CDC Promotes and Improves the Health of Refugees Every Day

Rohingya refugees in Nayapara refugee camp

CDC experts work with survey team members from Action Against Hunger measuring mid-upper arm circumference for a nutrition assessment of Rohingya refugees in Nayapara refugee camp, Cox’s Bazar, Bangladesh. Nov 2017

Photo credit: Aimee Summers/CDC

June 20th is World Refugee Day. First observed in 2001, it commemorated the 50th anniversary of what was originally known as Africa Refugee Day. Today, it honors the courage and resilience of the world’s refugees.

CDC’s Role in Refugee Health

CDC works to ensure the health of all global citizens to help prevent pandemics. The Immigrant, Refugee, and Migrant Health (IRMH) Branchwithin CDC’s Division of Global Migration and Quarantine, partners with agencies, governments, and organizations to promote and improve the health of immigrants, US-bound refugees, and migrants. For U.S.-bound refugees, IRMH oversees the required medical examination. They provide vaccinations and pre-department treatment for malaria and parasitic infections. IRMH’s Domestic Program has produced Refugee Health Profiles of specific refugee populations, which provide targeted cultural and health information about these groups. These profiles enable physicians and other caregivers to provide culturally competent care. Additionally, IRMH’s field programs in Nairobi, Kenya, and Bangkok, Thailand, work within their regions to improve refugee camp disease surveillance and disease mitigation. IRMH’s work also includes projects that strengthen health systems at country borders to prevent outbreaks.

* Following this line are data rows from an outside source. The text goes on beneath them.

(** ** Floats with the infinities

    [bounding_box] starts its running minima and maxima at [math.inf] and
    [-math.inf]; [NaN] is what [inf - inf] gives. *)
Inductive xfloat : Type :=
| Fin (v : R)
| PInf
| MInf
| NaN.

Definition xlt (a b : xfloat) : bool :=
  match a, b with
  | Fin u, Fin v => if Rlt_dec u v then true else false
  | Fin _, PInf => true
  | MInf, Fin _ => true
  | MInf, PInf => true
  | _, _ => false
  end.

(** [min(a, b)] returns [b] when [b < a] and [a] otherwise; [max(a, b)]
    returns [b] when [b > a]. *)
Definition py_min (a b : xfloat) : xfloat := if xlt b a then b else a.
Definition py_max (a b : xfloat) : xfloat := if xlt a b then b else a.

Definition xneg (a : xfloat) : xfloat :=
  match a with
  | Fin v => Fin (- v)
  | PInf => MInf
  | MInf => PInf
  | NaN => NaN
  end.

Definition xsub (a b : xfloat) : xfloat :=
  match a, b with
  | Fin u, Fin v => Fin (u - v)
  | NaN, _ | _, NaN => NaN
  | PInf, PInf | MInf, MInf => NaN
  | PInf, _ => PInf
  | MInf, _ => MInf
  | Fin _, PInf => MInf
  | Fin _, MInf => PInf
  end.

Definition xadd (a b : xfloat) : xfloat :=
  match a, b with
  | Fin u, Fin v => Fin (u + v)
  | NaN, _ | _, NaN => NaN
  | PInf, MInf | MInf, PInf => NaN
  | PInf, _ | _, PInf => PInf
  | MInf, _ | _, MInf => MInf
  end.

(** [math.hypot]. *)
Definition math_hypot (u v : R) : R := sqrt (u * u + v * v).

(** ** Rect and Point *)

(** [Rect = namedtuple('Rect', 'x y w h')] *)
Module Rect.
Record t : Type := mk { x : xfloat; y : xfloat; w : xfloat; h : xfloat }.
End Rect.

Module Point.
Record t : Type := mk { x : R; y : R }.

Definition add (a b : t) : t := mk (x a + x b) (y a + y b).
Definition sub (a b : t) : t := mk (x a - x b) (y a - y b).
Definition neg (a : t) : t := mk (- x a) (- y a).
Definition mul (a : t) (k : R) : t := mk (x a * k) (y a * k).

  (** [__truediv__]: float division raises on a zero divisor. *)
Definition truediv (a : t) (k : R) : result t :=
    if Req_dec_T k 0 then Raise ZeroDivisionError
    else Ok (mk (x a / k) (y a / k)).

Definition dot_product (a b : t) : R := x a * x b + y a * y b.

(** [__abs__] and [__rmul__]. *)
Definition abs (a : t) : t := mk (Rabs (x a)) (Rabs (y a)).
Definition rmul (a : t) (k : R) : t := mk (x a * k) (y a * k).


(** [distance_to] *)
Definition distance_to (a b : t) : R := math_hypot (x a - x b) (y a - y b).


(** A [Point] built from the fields of a [Rect]. *)
Record xt : Type := xmk { xx : xfloat; xy : xfloat }.
End Point.

(** ** JSON values, as [json.loads] returns them *)

#[local] Set Warnings "-register-all".
Inductive json : Type :=
| JNull
| JBool (b : bool)
| JInt (n : Z)
| JFloat (v : R)
| JStr (s : string)
| JList (items : list json)
| JDict (fields : list (string * json)).

(** The parts of the built-in conversions that belong to the interpreter
    and not to this program: parsing a number out of a string and the
    printed form of a value that is not a string. *)
Class Interp : Type := {
  float_of_str : string -> option R;
  int_of_str : string -> option Z;
  repr : json -> string
}.

(** [int(v)] on a float truncates towards zero. *)
Definition trunc (v : R) : Z :=
  if Rle_dec 0 v then Int_part v else (- Int_part (- v))%Z.

Section Builtins.
Context {I : Interp}.

  (** [float(v)] *)
Definition py_float (v : json) : result R :=
    match v with
    | JInt n => Ok (IZR n)
    | JFloat u => Ok u
    | JBool b => Ok (if b then 1 else 0)
    | JStr s => match float_of_str s with
                | Some u => Ok u
                | None => Raise ValueError
                end
    | JNull | JList _ | JDict _ => Raise TypeError
    end.

  (** [int(v)] *)
Definition py_int (v : json) : result Z :=
    match v with
    | JInt n => Ok n
    | JFloat u => Ok (trunc u)
    | JBool b => Ok (if b then 1%Z else 0%Z)
    | JStr s => match int_of_str s with
                | Some n => Ok n
                | None => Raise ValueError
                end
    | JNull | JList _ | JDict _ => Raise TypeError
    end.

  (** [str(v)] *)
Definition py_str (v : json) : string :=
    match v with
    | JStr s => s
    | _ => repr v
    end.
End Builtins.

(** [bool(v)]: truthiness. *)
Definition py_bool (v : json) : bool :=
  match v with
  | JNull => false
  | JBool b => b
  | JInt n => negb (Z.eqb n 0)
  | JFloat u => if Req_dec_T u 0 then false else true
  | JStr s => negb (String.eqb s EmptyString)
  | JList l => match l with [] => false | _ => true end
  | JDict l => match l with [] => false | _ => true end
  end.

(** [k in obj] and [obj[k]] on a parsed JSON object. *)
Definition has_field (obj : list (string * json)) (k : string) : bool :=
  dict_mem String.eqb obj k.
Definition field (obj : list (string * json)) (k : string) : option json :=
  dict_get String.eqb obj k.

(** ** KbProperties *)

Module KbProperties.
Record t : Type := mk {
    bg : string;
    fg : string;
    ghosted : bool;
    profile : option string;
    text_alignment : option Z;
    font_primary : Z;
    font_secondary : Z;
    r : R;
    rx : R;
    ry : R
  }.

  (** [__init__]: only the colours and [r], [rx], [ry] are taken from the
      arguments. *)
Definition init (keycap_color text_color : string) (ghosted_arg : bool)
      (profile_arg : option string) (text_alignment_arg : option Z)
      (font_primary_arg font_secondary_arg : Z) (r0 rx0 ry0 : R) : t :=
    mk keycap_color text_color false None None 3 3 r0 rx0 ry0.

  (** [KbProperties()] *)
Definition default : t :=
    init "#ffffff" "#000000" false None None 3 3 0 0 0.

Definition set_bg (p : t) (v : string) : t :=
    mk v (fg p) (ghosted p) (profile p) (text_alignment p) (font_primary p)
       (font_secondary p) (r p) (rx p) (ry p).
Definition set_fg (p : t) (v : string) : t :=
    mk (bg p) v (ghosted p) (profile p) (text_alignment p) (font_primary p)
       (font_secondary p) (r p) (rx p) (ry p).
Definition set_ghosted (p : t) (v : bool) : t :=
    mk (bg p) (fg p) v (profile p) (text_alignment p) (font_primary p)
       (font_secondary p) (r p) (rx p) (ry p).
Definition set_profile (p : t) (v : option string) : t :=
    mk (bg p) (fg p) (ghosted p) v (text_alignment p) (font_primary p)
       (font_secondary p) (r p) (rx p) (ry p).
Definition set_text_alignment (p : t) (v : option Z) : t :=
    mk (bg p) (fg p) (ghosted p) (profile p) v (font_primary p)
       (font_secondary p) (r p) (rx p) (ry p).
Definition set_font_primary (p : t) (v : Z) : t :=
    mk (bg p) (fg p) (ghosted p) (profile p) (text_alignment p) v
       (font_secondary p) (r p) (rx p) (ry p).
Definition set_font_secondary (p : t) (v : Z) : t :=
    mk (bg p) (fg p) (ghosted p) (profile p) (text_alignment p)
       (font_primary p) v (r p) (rx p) (ry p).
Definition set_r (p : t) (v : R) : t :=
    mk (bg p) (fg p) (ghosted p) (profile p) (text_alignment p)
       (font_primary p) (font_secondary p) v (rx p) (ry p).
Definition set_rx (p : t) (v : R) : t :=
    mk (bg p) (fg p) (ghosted p) (profile p) (text_alignment p)
       (font_primary p) (font_secondary p) (r p) v (ry p).
Definition set_ry (p : t) (v : R) : t :=
    mk (bg p) (fg p) (ghosted p) (profile p) (text_alignment p)
       (font_primary p) (font_secondary p) (r p) (rx p) v.

Section Update.
Context {I : Interp}.

    (** [if k in obj: <assign conv(obj[k])>] *)
Definition when_field {A : Type} (obj : list (string * json)) (k : string)
        (conv : json -> result A) (assign : t -> A -> t) (p : t) : result t :=
      match field obj k with
      | Some v => a <- conv v ;; Ok (assign p a)
      | None => Ok p
      end.

    (** [update(self, obj)], on the value of the object; the caller writes
        the result back to the object's heap cell. *)
Definition update (p : t) (obj : list (string * json)) : result t :=
      p <- when_field obj "c" (fun v => Ok (py_str v)) set_bg p ;;
      p <- when_field obj "t" (fun v => Ok (py_str v)) set_fg p ;;
      p <- when_field obj "g" (fun v => Ok (py_bool v)) set_ghosted p ;;
      p <- when_field obj "a" py_int
             (fun q n => set_text_alignment q (Some n)) p ;;
      p <- when_field obj "f" py_int set_font_primary p ;;
      p <- when_field obj "f2" py_int set_font_secondary p ;;
      p <- when_field obj "p" (fun v => Ok (py_str v))
             (fun q s => set_profile q (Some s)) p ;;
      p <- when_field obj "r" py_float set_r p ;;
      p <- when_field obj "rx" py_float set_rx p ;;
      when_field obj "ry" py_float set_ry p.
End Update.
End KbProperties.

(** ** The heap of [KbProperties] objects

    The keyboard and its keys hold references; [copy.copy] allocates. *)
Definition ref : Type := nat.

Record heap : Type := Heap {
  cell : ref -> KbProperties.t;
  next : ref
}.

Definition empty_heap : heap := Heap (fun _ => KbProperties.default) 0%nat.

Definition alloc (hp : heap) (p : KbProperties.t) : heap * ref :=
  (Heap (fun a => if Nat.eqb a (next hp) then p else cell hp a) (S (next hp)),
   next hp).

Definition write (hp : heap) (a : ref) (p : KbProperties.t) : heap :=
  Heap (fun b => if Nat.eqb b a then p else cell hp b) (next hp).

(** [copy.copy(obj)]: a new object with the same attribute values. *)
Definition copy_copy (hp : heap) (a : ref) : heap * ref :=
  alloc hp (cell hp a).

(** ** KeyProperties *)

Module KeyProperties.
Record t : Type := mk {
    x : R; y : R; w : R; h : R;
    x2 : option R; y2 : option R; w2 : option R; h2 : option R;
    rx : option R; ry : option R;
    stepped : bool; homing : bool; decal : bool
  }.

  (** [__init__]: the secondary rectangle and the flags ignore their
      arguments. *)
Definition init (x0 y0 w0 h0 : R) (x2_arg y2_arg w2_arg h2_arg : option R)
      (stepped_arg homing_arg decal_arg : bool) : t :=
    mk x0 y0 w0 h0 None None None None None None false false false.

  (** [KeyProperties()] *)
Definition default : t :=
    init 0 0 1 1 None None None None false false false.

Definition set_x (p : t) (v : R) : t :=
    mk v (y p) (w p) (h p) (x2 p) (y2 p) (w2 p) (h2 p) (rx p) (ry p)
       (stepped p) (homing p) (decal p).
Definition set_y (p : t) (v : R) : t :=
    mk (x p) v (w p) (h p) (x2 p) (y2 p) (w2 p) (h2 p) (rx p) (ry p)
       (stepped p) (homing p) (decal p).
Definition set_w (p : t) (v : R) : t :=
    mk (x p) (y p) v (h p) (x2 p) (y2 p) (w2 p) (h2 p) (rx p) (ry p)
       (stepped p) (homing p) (decal p).
Definition set_h (p : t) (v : R) : t :=
    mk (x p) (y p) (w p) v (x2 p) (y2 p) (w2 p) (h2 p) (rx p) (ry p)
       (stepped p) (homing p) (decal p).
Definition set_x2 (p : t) (v : option R) : t :=
    mk (x p) (y p) (w p) (h p) v (y2 p) (w2 p) (h2 p) (rx p) (ry p)
       (stepped p) (homing p) (decal p).
Definition set_y2 (p : t) (v : option R) : t :=
    mk (x p) (y p) (w p) (h p) (x2 p) v (w2 p) (h2 p) (rx p) (ry p)
       (stepped p) (homing p) (decal p).
Definition set_w2 (p : t) (v : option R) : t :=
    mk (x p) (y p) (w p) (h p) (x2 p) (y2 p) v (h2 p) (rx p) (ry p)
       (stepped p) (homing p) (decal p).
Definition set_h2 (p : t) (v : option R) : t :=
    mk (x p) (y p) (w p) (h p) (x2 p) (y2 p) (w2 p) v (rx p) (ry p)
       (stepped p) (homing p) (decal p).
Definition set_rx (p : t) (v : option R) : t :=
    mk (x p) (y p) (w p) (h p) (x2 p) (y2 p) (w2 p) (h2 p) v (ry p)
       (stepped p) (homing p) (decal p).
Definition set_ry (p : t) (v : option R) : t :=
    mk (x p) (y p) (w p) (h p) (x2 p) (y2 p) (w2 p) (h2 p) (rx p) v
       (stepped p) (homing p) (decal p).
Definition set_stepped (p : t) (v : bool) : t :=
    mk (x p) (y p) (w p) (h p) (x2 p) (y2 p) (w2 p) (h2 p) (rx p) (ry p)
       v (homing p) (decal p).
Definition set_homing (p : t) (v : bool) : t :=
    mk (x p) (y p) (w p) (h p) (x2 p) (y2 p) (w2 p) (h2 p) (rx p) (ry p)
       (stepped p) v (decal p).
Definition set_decal (p : t) (v : bool) : t :=
    mk (x p) (y p) (w p) (h p) (x2 p) (y2 p) (w2 p) (h2 p) (rx p) (ry p)
       (stepped p) (homing p) v.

For years, outbreaks of vaccine-preventable diseases plagued the resettlement process. This often caused a halt in the resettlement process until the outbreaks were addressed. Ten years ago, CDC partnered with the Department of State Bureau of Populations, Refugees, and Migration (PRM) and the International Organization for Migration (IOM) to vaccinate refugees overseas before resettlement. Since then, more than 300,000 refugees received vaccinations, thereby preventing outbreaks that can cause delays in resettlement. Additionally, IRMH branch works closely with the Emergency Response Recovery Branch (ERRB) within the Center of Global Health’s Division of Global Health Protection (DGHP) on global humanitarian emergencies.

Operation Allies Welcome

Following the fall of Kabul, the United States evacuated more than 70,000 Afghans to Safe Havens, military bases, and a hotel convention center in the United States as part of Operation Allies Welcome. At these Safe Havens, CDC provided oversight and medical support to Afghans receiving COVID-19 testing and the required medical examination for immigration, which included vaccinations. CDC also worked to ensure that information from the medical examinations was routed to receiving health departments at the final destination to ensure proper follow-up of certain conditions, such as tuberculosis, as well as to ensure continuity of care for the domestic refugee medical examination recommended once they reach their final destination. Additionally, CDC provided several resources in multiple languages to Afghans, as well as resources to partners and guidance to laboratories assisting with Operation Allies Welcome.

 International Rescue Committee in Kakuma Refugee Camp

The U.S. government works with the International Rescue Committee in Kakuma Refugee Camp, Kenya to provide health care to refugees and the Turkana host community.

© US Embassy Nairobi/K. Alderman

Partnerships Ensuring Continuum of Care

After arrival, refugees receive assistance with housing and health care coverage for 12 months. IRMH continues to work with partners to develop and distribute health education and communication materials that are culturally and linguistically appropriate for refugees. The CDC funds The National Resource Center for Refugees, Immigrants, and Migrants (NRC-RIM), which, supports health departments and community organizations working with refugee, immigrant, and migrant communities (RIM). In the past year, NRC-RIM launched several COVID-19-related products translated in as many as 44 languages, and much more. Through partnerships, refugees connect with domestic resources to ensure a continuum of care enabling them to live healthy, active, and productive lives in their new communities.